··· Provided entries ···

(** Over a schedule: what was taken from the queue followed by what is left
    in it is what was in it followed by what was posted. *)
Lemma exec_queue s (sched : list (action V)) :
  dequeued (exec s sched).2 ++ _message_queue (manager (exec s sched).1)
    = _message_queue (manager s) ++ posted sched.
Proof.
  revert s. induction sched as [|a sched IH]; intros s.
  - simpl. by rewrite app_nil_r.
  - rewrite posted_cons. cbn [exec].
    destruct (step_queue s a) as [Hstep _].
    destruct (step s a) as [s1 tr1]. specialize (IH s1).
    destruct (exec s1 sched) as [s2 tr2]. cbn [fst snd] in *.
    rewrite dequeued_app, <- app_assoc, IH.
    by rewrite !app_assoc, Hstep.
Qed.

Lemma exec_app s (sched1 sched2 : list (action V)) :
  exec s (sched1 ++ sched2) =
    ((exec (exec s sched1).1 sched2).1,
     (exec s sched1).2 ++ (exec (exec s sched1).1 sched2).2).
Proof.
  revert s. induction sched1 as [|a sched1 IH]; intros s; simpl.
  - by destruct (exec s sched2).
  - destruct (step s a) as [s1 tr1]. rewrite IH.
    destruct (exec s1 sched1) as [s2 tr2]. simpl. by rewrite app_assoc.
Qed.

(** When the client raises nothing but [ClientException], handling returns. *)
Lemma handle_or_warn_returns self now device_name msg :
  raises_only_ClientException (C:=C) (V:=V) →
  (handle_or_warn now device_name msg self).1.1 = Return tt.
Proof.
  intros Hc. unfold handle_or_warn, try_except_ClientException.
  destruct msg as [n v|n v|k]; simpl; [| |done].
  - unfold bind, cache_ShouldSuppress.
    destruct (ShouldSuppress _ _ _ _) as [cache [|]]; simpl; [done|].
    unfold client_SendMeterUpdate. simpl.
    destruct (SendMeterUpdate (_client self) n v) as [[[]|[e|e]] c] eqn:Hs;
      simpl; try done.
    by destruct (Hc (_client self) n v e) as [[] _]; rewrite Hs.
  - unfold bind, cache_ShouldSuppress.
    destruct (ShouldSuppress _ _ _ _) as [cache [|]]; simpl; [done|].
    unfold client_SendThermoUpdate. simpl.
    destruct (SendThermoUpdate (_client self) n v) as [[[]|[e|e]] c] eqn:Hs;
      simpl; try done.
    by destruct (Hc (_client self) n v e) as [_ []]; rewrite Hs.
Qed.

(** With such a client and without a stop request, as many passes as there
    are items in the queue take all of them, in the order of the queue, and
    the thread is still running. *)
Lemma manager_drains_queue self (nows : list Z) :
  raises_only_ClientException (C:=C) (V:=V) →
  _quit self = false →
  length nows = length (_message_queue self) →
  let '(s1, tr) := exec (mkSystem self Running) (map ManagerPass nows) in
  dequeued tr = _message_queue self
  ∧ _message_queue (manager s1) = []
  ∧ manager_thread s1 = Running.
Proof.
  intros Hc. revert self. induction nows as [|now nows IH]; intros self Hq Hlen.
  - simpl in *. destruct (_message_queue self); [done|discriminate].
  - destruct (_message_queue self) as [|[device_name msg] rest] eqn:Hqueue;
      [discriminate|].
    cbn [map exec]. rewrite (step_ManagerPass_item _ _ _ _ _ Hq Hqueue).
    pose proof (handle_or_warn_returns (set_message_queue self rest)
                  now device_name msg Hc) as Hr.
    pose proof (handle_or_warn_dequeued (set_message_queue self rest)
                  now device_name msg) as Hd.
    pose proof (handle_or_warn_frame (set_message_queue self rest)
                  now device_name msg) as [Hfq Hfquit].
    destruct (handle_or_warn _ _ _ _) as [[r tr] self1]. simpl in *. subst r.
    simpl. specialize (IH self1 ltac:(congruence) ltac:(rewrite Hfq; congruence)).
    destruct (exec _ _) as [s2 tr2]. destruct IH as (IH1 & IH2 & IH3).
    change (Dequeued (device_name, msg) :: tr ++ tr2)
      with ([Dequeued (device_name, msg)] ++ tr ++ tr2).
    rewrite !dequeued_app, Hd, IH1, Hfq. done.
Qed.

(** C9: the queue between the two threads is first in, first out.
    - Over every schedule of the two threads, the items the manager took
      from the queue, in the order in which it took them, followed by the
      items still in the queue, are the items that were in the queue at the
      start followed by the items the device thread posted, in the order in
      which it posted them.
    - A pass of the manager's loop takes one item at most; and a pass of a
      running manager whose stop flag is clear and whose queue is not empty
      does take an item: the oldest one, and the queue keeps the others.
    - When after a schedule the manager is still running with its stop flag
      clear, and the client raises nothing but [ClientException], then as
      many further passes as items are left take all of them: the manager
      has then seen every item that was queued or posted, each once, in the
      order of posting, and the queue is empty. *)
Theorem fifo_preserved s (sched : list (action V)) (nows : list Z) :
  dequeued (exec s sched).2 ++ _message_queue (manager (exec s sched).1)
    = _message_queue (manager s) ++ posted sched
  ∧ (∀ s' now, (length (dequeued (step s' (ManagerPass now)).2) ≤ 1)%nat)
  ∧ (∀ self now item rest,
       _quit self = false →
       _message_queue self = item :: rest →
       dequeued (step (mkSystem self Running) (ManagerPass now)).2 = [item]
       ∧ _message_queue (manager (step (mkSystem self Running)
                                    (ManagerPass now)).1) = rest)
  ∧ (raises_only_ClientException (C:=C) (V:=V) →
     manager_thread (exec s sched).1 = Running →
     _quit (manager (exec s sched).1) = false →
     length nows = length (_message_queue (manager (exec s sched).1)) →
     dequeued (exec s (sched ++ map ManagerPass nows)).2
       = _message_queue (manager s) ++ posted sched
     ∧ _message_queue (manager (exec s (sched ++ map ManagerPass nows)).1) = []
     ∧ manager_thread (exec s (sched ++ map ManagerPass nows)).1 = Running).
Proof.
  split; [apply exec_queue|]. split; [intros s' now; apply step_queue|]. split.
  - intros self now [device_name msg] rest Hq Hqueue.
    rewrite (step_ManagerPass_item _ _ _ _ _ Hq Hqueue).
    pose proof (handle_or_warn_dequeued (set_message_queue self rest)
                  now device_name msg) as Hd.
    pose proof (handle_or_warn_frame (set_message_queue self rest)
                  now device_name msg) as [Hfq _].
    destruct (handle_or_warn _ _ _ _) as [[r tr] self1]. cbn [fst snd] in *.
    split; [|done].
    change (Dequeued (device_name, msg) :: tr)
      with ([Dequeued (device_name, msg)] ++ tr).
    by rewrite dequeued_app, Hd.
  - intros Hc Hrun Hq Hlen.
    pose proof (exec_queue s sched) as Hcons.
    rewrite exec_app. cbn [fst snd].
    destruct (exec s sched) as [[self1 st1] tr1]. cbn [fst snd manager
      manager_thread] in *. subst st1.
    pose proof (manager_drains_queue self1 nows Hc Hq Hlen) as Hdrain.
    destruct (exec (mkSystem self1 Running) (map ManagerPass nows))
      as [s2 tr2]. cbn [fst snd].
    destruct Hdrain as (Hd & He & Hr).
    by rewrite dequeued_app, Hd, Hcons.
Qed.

···

Task prompt
Restate, please, word for word the span of records running from the first line to the line bearing "destruct (exec s1 sched)", both included, and nothing outside it.

Reply
(** Over a schedule: what was taken from the queue followed by what is left
    in it is what was in it followed by what was posted. *)
Lemma exec_queue s (sched : list (action V)) :
  dequeued (exec s sched).2 ++ _message_queue (manager (exec s sched).1)
    = _message_queue (manager s) ++ posted sched.
Proof.
  revert s. induction sched as [|a sched IH]; intros s.
  - simpl. by rewrite app_nil_r.
  - rewrite posted_cons. cbn [exec].
    destruct (step_queue s a) as [Hstep _].
    destruct (step s a) as [s1 tr1]. specialize (IH s1).
    destruct (exec s1 sched) as [s2 tr2]. cbn [fst snd] in *.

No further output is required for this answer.